As Alastair Waite pointed out, “A centralized data center is hard enough to manage. We're seeing a war on talent at the moment. There's a finite number of people in this industry, but there's a growing thirst for data. So managing your centralized data center is pretty hard without services and providers around you.
“When you multiply that out to tens of 1,000s of sites, then it becomes really tricky. That's why I ask people to think about, the redundancy, the density, and the remote management of their infrastructure as a way to try and avoid some of those issues.”
It is not only network access and workforce availability that must be considered. Caroline Puygrenier, Director of Strategy & Business Development, Connectivity, at Interxion, drew attention back to other key considerations.
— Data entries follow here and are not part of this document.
(** The fold keeps a symbol around the address with the greatest start. *)
Lemma foldl_pick sz l best :
  let r := foldl (pick map bias ip sz) best l in
  (∀ b, r = Some b → best = Some b ∨ (b ∈ l ∧ sym_around map bias ip sz b = true)) ∧
  (∀ a, best = Some a ∨ (a ∈ l ∧ sym_around map bias ip sz a = true) →
        ∃ b, r = Some b ∧ sym_start map bias a ≤ sym_start map bias b).
Proof.
  revert best. induction l as [|x l IH]; intros best r.
  - split; [by left|]. intros a [->|[Hin _]]; [by exists a|by apply elem_of_nil in Hin].
  - destruct (IH (pick map bias ip sz best x)) as [IH1 IH2]. fold r in IH1, IH2.
    assert (Hx : ∀ a, best = Some a ∨ (a = x ∧ sym_around map bias ip sz a = true) →
      ∃ b, pick map bias ip sz best x = Some b ∧ sym_start map bias a ≤ sym_start map bias b).
    { intros a Ha. unfold pick. destruct (sym_around map bias ip sz x) eqn:Ex.
      - destruct best as [b|]; [|destruct Ha as [?|[-> _]]; [done|by exists x]].
        destruct (Z.leb_spec (sym_start map bias b) (sym_start map bias x)).
        + exists x. split; [done|]. destruct Ha as [[= ->]|[-> _]]; [done|lia].
        + exists b. split; [done|]. destruct Ha as [[= ->]|[-> _]]; lia.
      - destruct Ha as [->|[-> ?]]; [by exists a|congruence]. }
    split.
    + intros b Hb. destruct (IH1 b Hb) as [Hp|[Hin ?]].
      * unfold pick in Hp. destruct (sym_around map bias ip sz x) eqn:Ex; [|by left].
        destruct best as [b'|]; [case_match|]; simplify_eq;
          (by left) || (right; split; [apply list_elem_of_here|done]).
      * right. split; [by apply list_elem_of_further|done].
    + intros a Ha.
      assert (Ha' : (best = Some a ∨ (a = x ∧ sym_around map bias ip sz a = true)) ∨
                    (a ∈ l ∧ sym_around map bias ip sz a = true)).
      { destruct Ha as [?|[[->|?]%elem_of_cons ?]]; auto. }
      destruct Ha' as [Ha'|Ha']; [|by apply IH2; right].
      destruct (Hx a Ha') as (b & Eb & Hle). destruct (IH2 b (or_introl Eb)) as (b' & ? & ?).
      exists b'. split; [done|lia].
Qed.

Lemma foldl_pick_none sz l best :
  (∀ a, a ∈ l → sym_around map bias ip sz a = false) → foldl (pick map bias ip sz) best l = best.
Proof.
  revert best. induction l as [|x l IH]; intros best Hl; [done|]. cbn [foldl].
  rewrite IH by (intros; apply Hl; by apply list_elem_of_further).
  unfold pick. by rewrite Hl by apply list_elem_of_here.
Qed.

Section tables.
Context (file_sz sh e_shnum : Z).
Local Abbreviation usable i := (symtab_usable map file_sz sh e_shnum (uptr (sh + i * shdr_size elfw))).
Local Abbreviation scan := (foldl (scan_step map bias ip file_sz sh e_shnum)).

(** Sections that are no usable symbol tables are passed over. *)
Lemma scan_skip st lo n :
  (∀ i, lo ≤ i < lo + n → usable i = false) → scan st (seqZ lo n) = st.
Proof.
  intros Hl. assert (Hin : ∀ i, i ∈ seqZ lo n → usable i = false)
    by (intros i [? ?]%elem_of_seqZ; apply Hl; lia). clear Hl. revert st.
  induction (seqZ lo n) as [|i l IH]; intros st; [done|]. cbn [foldl].
  rewrite IH by (intros; apply Hin; by apply list_elem_of_further).
  unfold scan_step. by rewrite Hin by apply list_elem_of_here.
Qed.

(** Up to the next usable one. *)
Lemma scan_next st lo k n :
  lo ≤ k < n → (∀ i, lo ≤ i < k → usable i = false) →
  scan st (seqZ lo (n - lo)) =
  scan (scan_step map bias ip file_sz sh e_shnum st k) (seqZ (k + 1) (n - (k + 1))).
Proof.
  intros Hk Hl. replace (n - lo) with ((k - lo) + (1 + (n - (k + 1)))) by lia.
  rewrite seqZ_app, foldl_app by lia. rewrite (scan_skip st lo (k - lo)) by (intros; apply Hl; lia).
  replace (lo + (k - lo)) with k by lia. by rewrite (seqZ_app k 1) by lia.
Qed.

(** With one usable symbol table, the scan is that of this table. *)
Lemma scan_one k st :
  0 ≤ k < e_shnum → (∀ i, 0 ≤ i < e_shnum → usable i = true → i = k) →
  scan st (seqZ 0 e_shnum) = scan_step map bias ip file_sz sh e_shnum st k.
Proof.
  intros Hk Hone.
  assert (Hskip : ∀ i, 0 ≤ i < e_shnum → i ≠ k → usable i = false)
    by (intros i Hi Hne; destruct (usable i) eqn:E; [by apply Hone in E|done]).
  pose proof (scan_next st 0 k e_shnum Hk) as Hnext. rewrite Z.sub_0_r in Hnext.
  rewrite Hnext by (intros; apply Hskip; lia). apply scan_skip. intros. apply Hskip; lia.
Qed.

(** With two, it is that of the one and then of the other. *)
Lemma scan_two k1 k2 st :
  0 ≤ k1 < k2 → k2 < e_shnum → (∀ i, 0 ≤ i < e_shnum → usable i = true → i = k1 ∨ i = k2) →
  scan st (seqZ 0 e_shnum) =
  scan_step map bias ip file_sz sh e_shnum (scan_step map bias ip file_sz sh e_shnum st k1) k2.
Proof.
  intros Hk1 Hk2 Htwo.
  assert (Hskip : ∀ i, 0 ≤ i < e_shnum → i ≠ k1 → i ≠ k2 → usable i = false)
    by (intros i Hi ??; destruct (usable i) eqn:E; [by apply Htwo in E as [-> | ->]|done]).
  pose proof (scan_next st 0 k1 e_shnum ltac:(lia)) as Hnext. rewrite Z.sub_0_r in Hnext.
  rewrite Hnext by (intros; apply Hskip; lia). rewrite (scan_next _ _ k2) by (lia || (intros; apply Hskip; lia)).
  apply scan_skip. intros. apply Hskip; lia.
Qed.
End tables.
End choice.

(** ** Properties *)

(** What [mmap] promises: the mapping is in the address space and has the size
    asked for. *)
Definition mmap_ok `{Platform} (os : elf_os) : Prop :=
  ∀ fd sz map, os_mmap os fd sz = Some map → span_ok map ∧ sp_len map = sz.

(** Every descriptor opened is closed and every mapping unmapped. *)
Definition released (l : list os_event) : Prop :=
  omap (λ e, match e with EvOpen fd => Some fd | _ => None end) l =
  omap (λ e, match e with EvClose fd => Some fd | _ => None end) l ∧
  omap (λ e, match e with EvMmap a n => Some (a, n) | _ => None end) l =
  omap (λ e, match e with EvMunmap a n => Some (a, n) | _ => None end) l.

(** The outcome of a lookup: the buffer is untouched, or holds a C string of at
    least one byte that fits. *)
Definition sname_result (out_sz : Z) (ok : bool) (s s' : elf_st) : Prop :=
  if ok then ∃ w, is_cstr (arr_cptr out_sz (el_out s')) w ∧ Z.of_nat (length w) < out_sz
  else el_out s' = el_out s.

(** Reading the buffer back. *)
Lemma until_nul_buf cap (out : gmap Z byte) w :
  is_cstr (arr_cptr cap out) w → Z.of_nat (length w) < cap →
  until_nul (arr_seg x00 out 0 cap) = w.
Proof.
  intros (Hw & Hnul & Hno) Hlen.
  assert (Hcell : ∀ (i : nat) b, arr_cptr cap out (Z.of_nat i) = Some b → out !! Z.of_nat i = Some b).
  { intros i b. unfold arr_cptr. by case_match. }
  assert (E : take (S (length w)) (arr_seg x00 out 0 cap) = w ++ [x00]).
  { apply list_eq. intros i. destruct (decide (i < S (length w))%nat) as [Hi|Hi].
    - rewrite lookup_take_lt by done. rewrite lookup_arr_seg, Z.add_0_l by lia.
      destruct (decide (i = length w)) as [->|Hne].
      + rewrite lookup_app_r, Nat.sub_diag by lia. by rewrite (Hcell _ _ Hnul).
      + destruct (lookup_lt_is_Some_2 w i) as [b Hb]; [lia|].
        rewrite lookup_app_l by lia. by rewrite Hb, (Hcell _ _ (Hw _ _ Hb)).
    - rewrite !lookup_ge_None_2; [done|rewrite length_app; simpl; lia|].
      rewrite length_take. lia. }
  rewrite <- (take_drop (S (length w)) (arr_seg x00 out 0 cap)), E, <- app_assoc.
  by apply until_nul_app.
Qed.

(** The name a file has for an address; empty when it has none. *)
Definition elf_name `{Platform} (map : span) (bias ip : Z) : list byte :=
  if elf_header_ok map (sp_len map) then scan_name map (elf_scan map bias ip (sp_len map)) else [].

(** The file that is mapped for a path, if the code gets that far. *)
Definition mapped_elf `{Platform} (os : elf_os) (path : option (list byte)) : option span :=
  match path with
  | None | Some [] => None
  | Some path =>
      fd ← os_open os path;
      st_size ← os_fstat os fd;
      if st_size <=? 0 then None else os_mmap os fd (uptr st_size)
  end.

Definition file_name `{Platform} (os : elf_os) (path : option (list byte)) (bias ip : Z) : list byte :=
  match mapped_elf os path with Some map => elf_name map bias ip | None => [] end.

(** The outcome of a lookup of something that has the name [name]. *)
Definition sname_named (name : list byte) (out_sz : Z) (ok : bool) (s s' : elf_st) : Prop :=
  match name with
  | [] => ok = false ∧ el_out s' = el_out s
  | _ => ok = true ∧ is_cstr (arr_cptr out_sz (el_out s')) (take (Z.to_nat (out_sz - 1)) name)
  end.

Lemma sname_named_result name out_sz ok s s' : 0 < out_sz →
  sname_named name out_sz ok s s' → sname_result out_sz ok s s'.
Proof.
  intros Hout. destruct name as [|c name]; intros [-> Hn]; [done|].
  eexists. split; [exact Hn|]. rewrite length_take. lia.
Qed.

Lemma elf_search_named `{Platform} map bias ip out_sz s :
  span_ok map → 0 < out_sz →
  ∃ ok s', elf_search map (sp_len map) bias ip out_sz s = Done ok s' ∧
    sname_named (elf_name map bias ip) out_sz ok s s' ∧ el_log s' = el_log s.
Proof.
  intros Hmap Hout. rewrite (elf_search_eq map Hmap bias ip _ eq_refl out_sz s Hout). unfold elf_name.
  destruct (elf_header_ok map (sp_len map)); [|by exists false, s].
  destruct (scan_name map (elf_scan map bias ip (sp_len map))) as [|c name] eqn:E; [by exists false, s|].
  eexists true, _. split; [done|]. split; [|done]. split; [done|].
  set (w := take (Z.to_nat (out_sz - 1)) (c :: name)).
  assert (Hlen : Z.of_nat (length w) < out_sz) by (unfold w; rewrite length_take; lia).
  apply is_cstr_buf; [done|]. unfold w. apply Forall_take.
  rewrite <- E. unfold scan_name. repeat case_match; try constructor. apply until_nul_no_nul.
Qed.

Lemma bw_elf_sname_named `{Platform} os path bias ip out_sz s :
  mmap_ok os → 0 < out_sz →
  ∃ ok s' l, bw_elf_sname os path bias ip out_sz s = Done ok s' ∧
    sname_named (file_name os path bias ip) out_sz ok s s' ∧ el_log s' = el_log s ++ l ∧ released l.
Proof.
  intros Hos Hsz. unfold bw_elf_sname, file_name, mapped_elf.
  assert (Hnone : ∃ ok s' l, Done (S:=elf_st) false s = Done ok s' ∧
    sname_named [] out_sz ok s s' ∧ el_log s' = el_log s ++ l ∧ released l).
  { exists false, s, []. by rewrite app_nil_r. }
  destruct path as [[|c path]|]; [done| |done]. rewrite (proj2 (Z.eqb_neq out_sz 0)) by lia.
  destruct (os_open os (c :: path)) as [fd|]; [|done]. unfold log_event, bind, get, put, ret; simpl.
  assert (Hclose : ∃ ok s' l, Done (S:=elf_st) false (ElfSt (el_out s) ((el_log s ++ [EvOpen fd]) ++ [EvClose fd])) = Done ok s' ∧
    sname_named [] out_sz ok s s' ∧ el_log s' = el_log s ++ l ∧ released l).
  { eexists false, _, [EvOpen fd; EvClose fd]. split_and!; [done|done|by rewrite <- app_assoc|by split]. }
  destruct (os_fstat os fd) as [st_size|]; [|exact Hclose]. cbn [mbind option_bind].
  destruct (st_size <=? 0); [exact Hclose|].
  destruct (os_mmap os fd (uptr st_size)) as [map|] eqn:Em; [|exact Hclose].
  destruct (Hos _ _ _ Em) as [Hmap Hlen]. rewrite <- Hlen.
  set (s1 := ElfSt _ _).
  destruct (elf_search_named map bias ip out_sz s1 Hmap Hsz) as (ok & s' & -> & Hres & Hlog).
  eexists ok, _, [EvOpen fd; EvMmap (sp_base map) (sp_len map); EvClose fd;
                  EvMunmap (sp_base map) (sp_len map)].
  split_and!; [done|exact Hres|simpl; rewrite Hlog; unfold s1; cbn [el_log]; by rewrite <- !app_assoc|by split].
Qed.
“I think we all agree that number one is access to the network. There's a couple of other aspects that I know sound simple, but that we clearly need to keep in mind. Things like access to power in a lot of locations are becoming not just a premium, but very difficult because we are battling with sustainability, and also residential accommodation, increased power around smart cities, and so on.
“Another point that is linked to that, is sustainability. As Alastair said, having 1,000 data centers to tens of 1,000s of data centers, how do we ensure that we in the industry are all responsible for the sustainability that goes with Edge?”
With all this said, what was ultimately agreed across the board was that it is now an expectation for 100 percent uptime, and as a result, it is paramount that a solution to these problems is found. The public always assumes the network is there, and many critical applications may be resting upon it.
The network must adapt to these demands and support the growing number of facilities.